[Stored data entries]
(** Fetching a volume and keeping it. *)
Lemma simulates_fetch v i r :
  simulates n (bind_act (down (MemMeta.GetVolume v)) (fun spec => bind_act (on_cache (store ttl (now i) spec)) (fun _ => ret_act spec)))
    (MemMeta.GetVolume v) r.
Proof.
  intros s Hs. rewrite (sim_eta s r Hs). unfold down, bind_act, on_cache, ret_act, MemMeta.GetVolume, MemMeta.with_volume. cbn [cdNext cdCache].
  destruct (MemMeta.volumes r !! v) as [spec|] eqn:Hv; cbn [fst snd]; [|split; [done|by rewrite <-(sim_eta s r Hs)]].
  split; [done|]. eapply sim_cache; [exact Hs|destruct (sim_wf _ _ _ Hs); by split|].
  eapply coherent_store; [|apply Hs]. pose proof (vol_key _ (sim_cons _ _ _ Hs) _ _ Hv) as Hid. subst v.
  split_and!; [by rewrite insert_id|by left|]. intros old Hold. rewrite Hv in Hold. by injection Hold as ->.
Qed.

Lemma simulates_GetVolume v r : simulates n (GetVolume next ttl now v) (MemMeta.GetVolume v) r.
Proof.
  intros s Hs. unfold GetVolume, load. destruct (volumeCache (cdCache s) !! v) as [e|] eqn:He.
  - destruct (cvExpiresAt e <? now 0%nat); [by apply (simulates_fetch v 1)|].
    unfold MemMeta.GetVolume, MemMeta.with_volume. rewrite (coh_volume _ _ (sim_coh _ _ _ Hs) _ _ He). done.
  - by apply (simulates_fetch v 1).
Qed.

Lemma simulates_RefreshVolume v r : simulates n (RefreshVolume next ttl now v) (MemMeta.GetVolume v) r.
Proof.
  intros s Hs. unfold RefreshVolume. cbn [nRefreshVolume memory_repository].
  assert (sim n (mkCached (invalidate v (cdCache s)) r) r) as Hs'.
  { eapply sim_cache; [exact Hs|by apply invalidate_spec, Hs|].
    eapply coherent_invalidate; [apply Hs|by intros v' _|apply Hs]. }
  destruct (simulates_fetch v 0 r _ Hs') as [H1 H2]. revert H1 H2. rewrite (sim_eta s r Hs).
  unfold bind_act, down, on_cache. cbn [cdNext cdCache]. cbn. destruct (MemMeta.GetVolume v r) as [r' [| |]]; cbn; done.
Qed.

Lemma simulates_GetExtentPage v p r : simulates n (GetExtentPage next ttl n now v p) (MemMeta.GetExtentPage v p) r.
Proof.
  intros s Hs. unfold GetExtentPage. destruct (load_page_spec n (now 0%nat) v p (cdCache s) (sim_wf _ _ _ Hs)) as (Hwf & Hvc & Hsub).
  assert (forall page, (loadExtentPage (now 0%nat) v p (cdCache s)).2 = Some page -> view r v p = Some page) as Hfound.
  { intros page. unfold loadExtentPage. destruct (extentPageCache (cdCache s) !! (v, p)) as [e|] eqn:He; [|done].
    destruct (ceExpiresAt e <? now 0%nat); [done|]. intros [= <-]. by apply (coh_page _ _ (sim_coh _ _ _ Hs)). }
  destruct (loadExtentPage (now 0%nat) v p (cdCache s)) as [c found]. cbn [fst snd] in *.
  assert (coherent r c) as Hc by (eapply coherent_weaken; [apply Hs|by rewrite Hvc|done]).
  rewrite get_page_view. rewrite (sim_next _ _ _ Hs). destruct found as [page|].
  - rewrite (Hfound page eq_refl). cbn. split; [done|]. by eapply sim_cache.
  - unfold bind_act, down, on_cache, ret_act. cbn [cdNext cdCache nGetExtentPage memory_repository]. rewrite get_page_view.
    destruct (view r v p) as [page|] eqn:Hview; cbn [fst snd]; [|split; [done|by eapply sim_cache]].
    split; [done|]. pose proof (view_id _ _ _ _ (sim_cons _ _ _ Hs) Hview) as Hid.
    eapply sim_cache; [exact Hs|by apply store_page_spec|]. eapply coherent_store_page; [done|done|exact Hc|done|done|].
    unfold page_id in Hid. injection Hid as -> ->. exact Hview.
Qed.

Lemma store_pages_ok r pages : Forall (fun page => view r (pVolumeID page) (pPageNo page) = Some page) pages ->
  forall i c, wf n c -> coherent r c -> wf n (store_pages ttl n now i pages c) /\ coherent r (store_pages ttl n now i pages c).
Proof.
  induction 1 as [|page pages Hp _ IH]; intros i c Hwf Hc; cbn [store_pages]; [done|].
  apply IH; [by apply store_page_spec|]. by eapply coherent_store_page.
Qed.

Lemma simulates_ListExtentPages v r : simulates n (ListExtentPages next ttl n now v) (MemMeta.ListExtentPages v) r.
Proof.
  intros s Hs. rewrite (sim_eta s r Hs). unfold ListExtentPages, bind_act, down, on_cache, ret_act.
  cbn [nListExtentPages memory_repository cdNext cdCache]. unfold MemMeta.ListExtentPages, MemMeta.with_volume.
  destruct (MemMeta.volumes r !! v) as [volume|] eqn:Hv; cbn [fst snd]; [|split; [done|by rewrite <-(sim_eta s r Hs)]].
  split; [done|]. set (pages := merge_sort _ _).
  destruct (store_pages_ok r pages) with (i := 0%nat) (c := cdCache s) as [H1 H2]; [|apply Hs|apply Hs|by eapply sim_cache].
  apply Forall_forall. intros page Hin. unfold pages in Hin. rewrite merge_sort_Permutation in Hin.
  apply list_elem_of_fmap in Hin as ([p page'] & -> & Hin). apply elem_of_map_to_list in Hin. cbn [snd].
  destruct (page_key _ (sim_cons _ _ _ Hs) _ _ _ Hin) as [-> ->]. unfold view. rewrite Hv. cbn [mbind option_bind]. by rewrite Hin.
Qed.

Lemma simulates_PutExtentPage rec rev r : simulates n (PutExtentPage next ttl n now rec rev) (MemMeta.PutExtentPage rec rev) r.
Proof.
  intros s Hs. rewrite (sim_eta s r Hs). unfold PutExtentPage, bind_act, down, on_cache, ret_act.
  cbn [nPutExtentPage memory_repository cdNext cdCache].
  assert (consistent (MemMeta.PutExtentPage rec rev r).1) as Hcons by (apply (consistent_exec (CPutExtentPage rec rev)), Hs).
  destruct (MemMeta.volumes r !! pVolumeID rec) as [volume|] eqn:Hv.
  2: { unfold MemMeta.PutExtentPage, MemMeta.with_volume. rewrite Hv. cbn. by rewrite <-(sim_eta s r Hs). }
  pose proof (put_page_spec r rec rev volume Hv) as Hspec. destruct (MemMeta.PutExtentPage rec rev r) as [r' res].
  destruct Hspec as (Ev & _ & _ & Hres). cbn [fst] in Hcons.
  assert (geometry_set r') as Hgeo by (unfold geometry_set; rewrite Ev; apply Hs).
  destruct (_ =? rev).
  - destruct Hres as [-> Hpages]. cbn [fst snd]. split; [done|]. set (page := stored_page volume rec (add_i64 rev 1)) in *.
    split; cbn [cdNext cdCache]; [done|by apply store_page_spec, Hs| |done|done].
    eapply coherent_store_page; [done|apply Hs|apply Hs|done| |].
    + intros v p Hne. unfold view. rewrite Ev. destruct (MemMeta.volumes r !! v); [|done]. cbn [mbind option_bind].
      rewrite Hpages, decide_False; [done|]. intros [-> ->]. done.
    + unfold view. rewrite Ev. change (pVolumeID page) with (pVolumeID rec). rewrite Hv. cbn [mbind option_bind].
      change (pPageNo page) with (pPageNo rec). by rewrite Hpages, decide_True.
  - destruct Hres as [-> Hpages]. cbn [fst snd]. split; [done|]. split; cbn [cdNext cdCache]; [done|apply Hs| |done|done].
    eapply coherent_same; [|apply Hs]. split; [exact Ev|exact Hpages].
Qed.

(** ** Writes of the in-memory repository *)

Lemma geometry_insert (vols : gmap Z VolumeSpec) v spec : vChunkSizeBytes spec <> 0 -> vExtentPageBytes spec <> 0 ->
  (forall v spec, vols !! v = Some spec -> vChunkSizeBytes spec <> 0 /\ vExtentPageBytes spec <> 0) ->
  forall v' spec', <[v := spec]> vols !! v' = Some spec' -> vChunkSizeBytes spec' <> 0 /\ vExtentPageBytes spec' <> 0.
Proof. intros H1 H2 H v' spec'. rewrite lookup_insert. case_decide; [by intros [= <-]|apply H]. Qed.

Lemma normalized_geometry spec : vChunkSizeBytes (NormalizeVolumeSpec spec) <> 0 /\ vExtentPageBytes (NormalizeVolumeSpec spec) <> 0.
Proof.
  cbn. unfold or_default. split; [destruct (Z.eqb_spec (vChunkSizeBytes spec) 0)|destruct (Z.eqb_spec (vExtentPageBytes spec) 0)]; done.
Qed.

Lemma geometry_add v spec r : geometry_set r -> vChunkSizeBytes spec <> 0 -> vExtentPageBytes spec <> 0 ->
  geometry_set (MemMeta.add_volume v spec r).
Proof. intros Hg H1 H2. exact (geometry_insert (MemMeta.volumes r) v spec H1 H2 Hg). Qed.

Lemma same_maps r r' : MemMeta.volumes r' = MemMeta.volumes r -> MemMeta.extentPages r' = MemMeta.extentPages r ->
  geometry_set r -> geometry_set r' /\ same_view r r'.
Proof. intros H1 H2 Hg. split; [unfold geometry_set; by rewrite H1|]. split; [done|]. intros v. unfold MemMeta.pages_of. by rewrite H2. Qed.

Lemma same_agree v r r' : same_view r r' -> agree_except v r r'.
Proof. intros [H1 H2] v' _. by rewrite H1, H2. Qed.

Lemma agree_refl v r : agree_except v r r.
Proof. by apply same_agree. Qed.

(** A write of one volume record that keeps its geometry. *)
Lemma touch_volume v old spec r r' : MemMeta.volumes r !! v = Some old ->
  vChunkSizeBytes spec = vChunkSizeBytes old -> vExtentPageBytes spec = vExtentPageBytes old ->
  MemMeta.volumes r' = <[v := spec]> (MemMeta.volumes r) -> MemMeta.extentPages r' = MemMeta.extentPages r ->
  geometry_set r -> geometry_set r' /\ agree_except v r r' /\ (vID spec = v -> stores_volume r r' spec).
Proof.
  intros Hold H1 H2 Hv Hp Hg. split_and!.
  - unfold geometry_set. rewrite Hv. destruct (Hg _ _ Hold). apply geometry_insert; [congruence|congruence|exact Hg].
  - intros v' Hne. unfold MemMeta.pages_of. by rewrite Hv, Hp, lookup_insert_ne.
  - intros <-. split_and!; [done|left; unfold MemMeta.pages_of; by rewrite Hp|]. intros old' Hold'.
    rewrite Hold in Hold'. by injection Hold' as <-.
Qed.

Lemma add_effect v spec r : vID spec = v -> MemMeta.volumes r !! v = None ->
  agree_except v r (MemMeta.add_volume v spec r) /\ stores_volume r (MemMeta.add_volume v spec r) spec.
Proof.
  intros <- Hnone. split.
  - intros v' Hne. unfold MemMeta.add_volume, MemMeta.pages_of. cbn. by rewrite !lookup_insert_ne.
  - split_and!; [done| |intros old; by rewrite Hnone]. intros v. destruct (decide (v = vID spec)) as [->|]; [by right|left].
    unfold MemMeta.add_volume, MemMeta.pages_of. cbn. by rewrite lookup_insert_ne.
Qed.

(** What the methods that are followed by an invalidation do to the volumes and pages. *)
Definition touches {A} (v : Z) (m : act Repo svc_error A) (r : Repo) : Prop :=
  geometry_set (m r).1 /\ match (m r).2 with Ok _ => agree_except v r (m r).1 | _ => same_view r (m r).1 end.

Lemma touches_read {A} v (m : act Repo svc_error A) r : geometry_set r -> (m r).1 = r -> touches v m r.
Proof. intros Hg H. unfold touches. rewrite H. split; [done|]. destruct (m r).2; [apply agree_refl|done|done]. Qed.

Lemma touches_ensure spec r : geometry_set r -> touches (vID spec) (MemMeta.EnsureVolume spec) r.
Proof.
  intros Hg. destruct (normalized_geometry spec) as [G1 G2]. unfold touches, MemMeta.EnsureVolume. cbv zeta. rewrite normalized_id.
  destruct (MemMeta.volumes r !! vID spec) as [old|] eqn:Hv; cbn [fst snd].
  - split; [exact (geometry_insert _ _ _ G1 G2 Hg)|]. intros v' Hne. cbn. by rewrite lookup_insert_ne.
  - split; [by apply geometry_add|]. by apply (add_effect (vID spec) (NormalizeVolumeSpec spec)).
Qed.
Definition plan_observed : list string := ComputeObservedActiveGatewaySet gateways.
Definition plan_desired : list string := ComputeDesiredActiveGatewaySet now st gateways plan_observed.
Definition plan_reapply : bool * string := shouldRequestPathPlanReapply now st.
Definition plan_required : bool := handoff_required now plan_desired st.
Definition plan_reason : string := if plan_required then handoffReasonForStatus now st else "".
Definition plan_targets : list string := if plan_required then plan_desired else [].
Definition plan_advance : bool :=
  String.eqb plan_reason "handoff_generation_rotation_stalled_current_gateway"
  && shouldAdvancePendingGenerationRotationEscalation now st.
Definition plan_observed_changed : bool := negb (EqualGatewayIDSet (sObservedActiveGatewaySet st) plan_observed).
Definition plan_desired_changed : bool := negb (EqualGatewayIDSet (sDesiredActiveGatewaySet st) plan_desired).

(** The fields are set in this order; no later step reads what the attention step sets. *)
Definition plan_attended : VolumeStatusRecord :=
  reapply_step now (fst plan_reapply) (snd plan_reapply) plan_desired_changed
    (attention_step now gateways plan_observed plan_desired (fst plan_reapply) plan_required plan_reason plan_advance st).

Definition plan_updated : VolumeStatusRecord :=
  controller_step now (updateHandoffCompletionEligibility (stage_step plan_required (backoff_step (revision_step plan_desired_changed
    (handoff_step now plan_required plan_reason plan_targets plan_advance plan_attended)))) now).

End Locals.

Definition ReconcileVolumePathPlanStatus (now : Z) (original : VolumeStatusRecord) (gateways : list GatewayRecord)
  : VolumeStatusRecord * bool * bool :=
  let st := expansion_step now gateways original in
  let updated := plan_updated now gateways st in
  if bool_decide (updated = original) then (updated, false, false)
  else (updated, plan_observed_changed gateways st, plan_desired_changed now gateways st).

(** ** Fleet records *)

Definition GatewayFleetSchemaVersion : Z := 1.
Definition GatewayProductNAMROS : GatewayProduct := "namros".
Definition GatewayProductISCSI : GatewayProduct := "namrbd-iscsi".
Definition GatewayRoleObject : GatewayRole := "object".
Definition GatewayRoleISCSI : GatewayRole := "iscsi".
Definition GatewayReadinessDegraded : GatewayReadiness := "degraded".
Definition GatewayReadinessBlocked : GatewayReadiness := "blocked".
Definition GatewayDrainDraining : GatewayDrainState := "draining".
Definition GatewayDrainDrained : GatewayDrainState := "drained".

Definition NormalizeGatewayFleetRecord (rec : GatewayRecord) : GatewayRecord :=
  let rec := if gSchemaVersion rec =? 0 then rec <| gSchemaVersion := GatewayFleetSchemaVersion |> else rec in
  let rec := if String.eqb (gProduct rec) "" then rec <| gProduct := GatewayProductNAMRBD |> else rec in
  let rec := if String.eqb (gRole rec) "" then rec <| gRole := GatewayRoleBlock |> else rec in
  let rec := if String.eqb (gReadiness rec) ""
             then rec <| gReadiness := if String.eqb (gConnectionState rec) GatewayStateUp then GatewayReadinessReady else
                                       if String.eqb (gConnectionState rec) GatewayStateDegraded then GatewayReadinessDegraded
                                       else GatewayReadinessBlocked |>
             else rec in
  if String.eqb (gDrainState rec) "" then rec <| gDrainState := GatewayDrainActive |> else rec.

Inductive fleet_error :=
| UnsupportedSchema (version : Z) | GatewayIDRequired | UnsupportedProduct (p : string) | UnsupportedRole (r : string)
| UnsupportedReadiness (r : string) | UnsupportedDrainState (d : string).

Definition one_of (x : string) (l : list string) : bool := existsb (String.eqb x) l.

Definition ValidateGatewayFleetRecord (rec : GatewayRecord) : result fleet_error unit :=
  let rec := NormalizeGatewayFleetRecord rec in
  if negb (gSchemaVersion rec =? GatewayFleetSchemaVersion) then Err (UnsupportedSchema (gSchemaVersion rec)) else
  if String.eqb (TrimSpace (gGatewayID rec)) "" then Err GatewayIDRequired else
  if negb (one_of (gProduct rec) [GatewayProductNAMRBD; GatewayProductNAMROS; GatewayProductISCSI])
  then Err (UnsupportedProduct (gProduct rec)) else
  if negb (one_of (gRole rec) [GatewayRoleBlock; GatewayRoleObject; GatewayRoleISCSI]) then Err (UnsupportedRole (gRole rec)) else
  if negb (one_of (gReadiness rec) [GatewayReadinessReady; GatewayReadinessDegraded; GatewayReadinessBlocked])
  then Err (UnsupportedReadiness (gReadiness rec)) else
  if negb (one_of (gDrainState rec) [GatewayDrainActive; GatewayDrainDraining; GatewayDrainDrained])
  then Err (UnsupportedDrainState (gDrainState rec)) else Ok tt.

End PathPlan.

**Work instruction**:
Only certain lines are wanted. Please return exactly those from the top of the data through the line with "intros s Hs. unfold GetVolume, load.".

**Result**:
(** Fetching a volume and keeping it. *)
Lemma simulates_fetch v i r :
  simulates n (bind_act (down (MemMeta.GetVolume v)) (fun spec => bind_act (on_cache (store ttl (now i) spec)) (fun _ => ret_act spec)))
    (MemMeta.GetVolume v) r.
Proof.
  intros s Hs. rewrite (sim_eta s r Hs). unfold down, bind_act, on_cache, ret_act, MemMeta.GetVolume, MemMeta.with_volume. cbn [cdNext cdCache].
  destruct (MemMeta.volumes r !! v) as [spec|] eqn:Hv; cbn [fst snd]; [|split; [done|by rewrite <-(sim_eta s r Hs)]].
  split; [done|]. eapply sim_cache; [exact Hs|destruct (sim_wf _ _ _ Hs); by split|].
  eapply coherent_store; [|apply Hs]. pose proof (vol_key _ (sim_cons _ _ _ Hs) _ _ Hv) as Hid. subst v.
  split_and!; [by rewrite insert_id|by left|]. intros old Hold. rewrite Hv in Hold. by injection Hold as ->.
Qed.

Lemma simulates_GetVolume v r : simulates n (GetVolume next ttl now v) (MemMeta.GetVolume v) r.
Proof.
  intros s Hs. unfold GetVolume, load. destruct (volumeCache (cdCache s) !! v) as [e|] eqn:He.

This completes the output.